BOOKS AND ARTS JULY 1, 2008

The Movie Review: 'Hancock'

It briefly looked as though the 4th of July might be up for grabs again. For about a decade, this week on the cinematic calendar had been officially unofficially reserved for Will Smith, whose 1996 Independence Day (I know, it wasn't really his, but it was reimagined to have been after the fact), 1997 Men in Black, 1999 Wild Wild West (yes, even that one), and 2002 Men in Black 2 dominated the box office on America's birthday. But MiB2 was a good while ago, and Smith had lately seemed to set his sights higher still, opening The Pursuit of Happyness and I Am Legend over the last two holiday seasons.

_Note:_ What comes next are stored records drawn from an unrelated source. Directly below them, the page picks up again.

(** * bula-facil: the medication search of the results screen

    A shallow embedding of the search effect of
    [src/app/(tabs)/home/search-results.jsx] (the body of the [useEffect] of
    [SearchResultsScreen], lines 33-87) and the properties of its three
    result buckets and of the side-effect alert.

    Strings.  A JavaScript string is a sequence of UTF-16 code units.  The
    embedding covers the strings whose code units lie in U+0000..U+00FF
    (Basic Latin and Latin-1 Supplement, which holds the Portuguese
    alphabet): one [ascii] is one code unit.  On that range
    [String.prototype.toLowerCase] acts unit by unit and
    [String.prototype.trim] strips the seven white space and line terminator
    units listed in [is_white_space]. *)

From Stdlib Require Import Ascii ZArith.
From stdpp Require Import base decidable option list strings pretty.

Local Open Scope Z_scope.

(** ** JavaScript strings *)

Module Js.

(** Code units with a lowercase mapping in U+0000..U+00FF: A-Z, and
    U+00C0..U+00DE without the multiplication sign U+00D7. *)
Definition is_upper (c : ascii) : bool :=
  let n := N_of_ascii c in
  ((65 <=? n) && (n <=? 90) || (192 <=? n) && (n <=? 222) && negb (n =? 215))%N.

Definition lower_unit (c : ascii) : ascii :=
  if is_upper c then ascii_of_N (N_of_ascii c + 32) else c.

(** WhiteSpace and LineTerminator code units below U+0100:
    TAB, LF, VT, FF, CR, SP, NBSP. *)
Definition is_white_space (c : ascii) : bool :=
  match N_of_ascii c with
  | 9 | 10 | 11 | 12 | 13 | 32 | 160 => true
  | _ => false
  end%N.

(** [s.toLowerCase()] *)
Fixpoint toLowerCase (s : string) : string :=
  match s with
  | EmptyString => EmptyString
  | String c t => String (lower_unit c) (toLowerCase t)
  end.

Fixpoint trimStart (s : string) : string :=
  match s with
  | EmptyString => EmptyString
  | String c t => if is_white_space c then trimStart t else s
  end.

Definition is_empty (s : string) : bool :=
  match s with EmptyString => true | String _ _ => false end.

Fixpoint trimEnd (s : string) : string :=
  match s with
  | EmptyString => EmptyString
  | String c t =>
      let t' := trimEnd t in
      if is_white_space c && is_empty t' then EmptyString else String c t'
  end.

(** [s.trim()] *)
Definition trim (s : string) : string := trimEnd (trimStart s).

Fixpoint startsWith (s sub : string) : bool :=
  match sub, s with
  | EmptyString, _ => true
  | String _ _, EmptyString => false
  | String a sub', String b s' => bool_decide (a = b) && startsWith s' sub'
  end.

(** [s.includes(sub)]: [sub] occurs in [s] at some position. *)
Fixpoint includes (s sub : string) : bool :=
  startsWith s sub ||
  match s with
  | EmptyString => false
  | String _ t => includes t sub
  end.

(** [names.join(sep)] *)
Definition join (sep : string) (l : list string) : string := String.concat sep l.

(** Truthiness of a string value, as tested by [if (s)]. *)
Definition truthy (s : string) : bool := negb (is_empty s).

(** Only whitespace units (the empty string included). *)
Fixpoint blank (s : string) : bool :=
  match s with
  | EmptyString => true
  | String c t => is_white_space c && blank t
  end.

End Js.

(** ** Data: catalog records and the entries of the user panel *)

Record Indications := { keywords : list string }.

Record Medicamento := {
  id : Z;
  name : string;
  category : string;
  indications : Indications
}.

Record AdverseReactions := { symptoms : list string }.

Module Drug.
Record t := { name : string; adverseReactions : AdverseReactions }.
End Drug.

(** The value of the [query] route parameter: absent, one string, or an array
    of strings when the parameter is repeated. *)
Inductive QueryParam :=
| Undefined
| Str (s : string)
| Arr (l : list string).

(** Completion of a piece of JavaScript: a value, or a thrown error. *)
Inductive JsError := TypeError.

Inductive Completion (A : Type) :=
| Normal (a : A)
| Throw (e : JsError).
Arguments Normal {A} a.
Arguments Throw {A} e.

#[global] Instance Completion_ret : MRet Completion := λ A a, Normal a.

#[global] Instance Completion_bind : MBind Completion := λ A B k c,
  match c with
  | Normal a => k a
  | Throw e => Throw e
  end.

(** ** The state of the screen *)

Record Results := {
  exact : list Medicamento;
  similar : list Medicamento;
  forSymptom : list Medicamento
}.

Record ScreenState := {
  newQuery : string;
  results : Results;
  symptomAlert : option string
}.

Yet a dozen years after Independence Day, Smith has once again staked a claim to Independence Day, with the superhero subversion Hancock. And, like any good self-fulfilling prophecy, it will likely reign supreme at the box office because everyone has already assumed it would: Summer’s other blockbusters have all deferentially ceded the field, so Hancock will go head-to-head against only a few limited releases and a kids-oriented film, Kit Kittredge: An American Girl, which just happens to star Smith's seven-year-old daughter, Willow, whom we can safely assume has been promised a lifetime of spinach if she doesn't take a dive for Daddy.

Which is a shame because, Smith's indisputable talents notwithstanding, Hancock is an utter mess. Its premise is dark, but not unpromising: Smith’s John Hancock (yes, there’s a story behind the name) is an L.A.–area superhero with the typical package of abilities--flight, super-strength, invulnerability--who also happens to be a surly layabout and an alcoholic. When first we meet him, he’s passed out on a public bench, and it falls upon a grammar-schooler to rouse him to a crime that needs fighting. (“What do you want, a cookie?” Hancock grouchily replies.) In the course of apprehending the bad guys, though, Hancock does more damage to city infrastructure--highways, road signs, police cars, etc.--than the criminals would have managed in five lifetimes. Little wonder that Hancock is not the most popular airborne savior in the City of Angels.

Luckily, a subsequent rescue, despite its characteristically high economic toll, introduces Hancock to Ray Embrey (Jason Bateman), a do-gooding P.R. guy (the movie evidently assumes that if you’ll believe a man can fly ... ) who offers to help Hancock clean up his public image. Said cleaning up involves some fairly serious criminal charges, and--perhaps because he lets Ray represent him rather than, you know, a lawyer--Hancock winds up doing his public penance in prison. On the way to the jailhouse, we’re also introduced to Ray’s concerned wife, Mary (Charlize Theron), who initially appears to be another Gwyneth Paltrow–in–Iron Man indicator of the dearth of major roles for actresses during summer-movie season, but turns out to be something else entirely.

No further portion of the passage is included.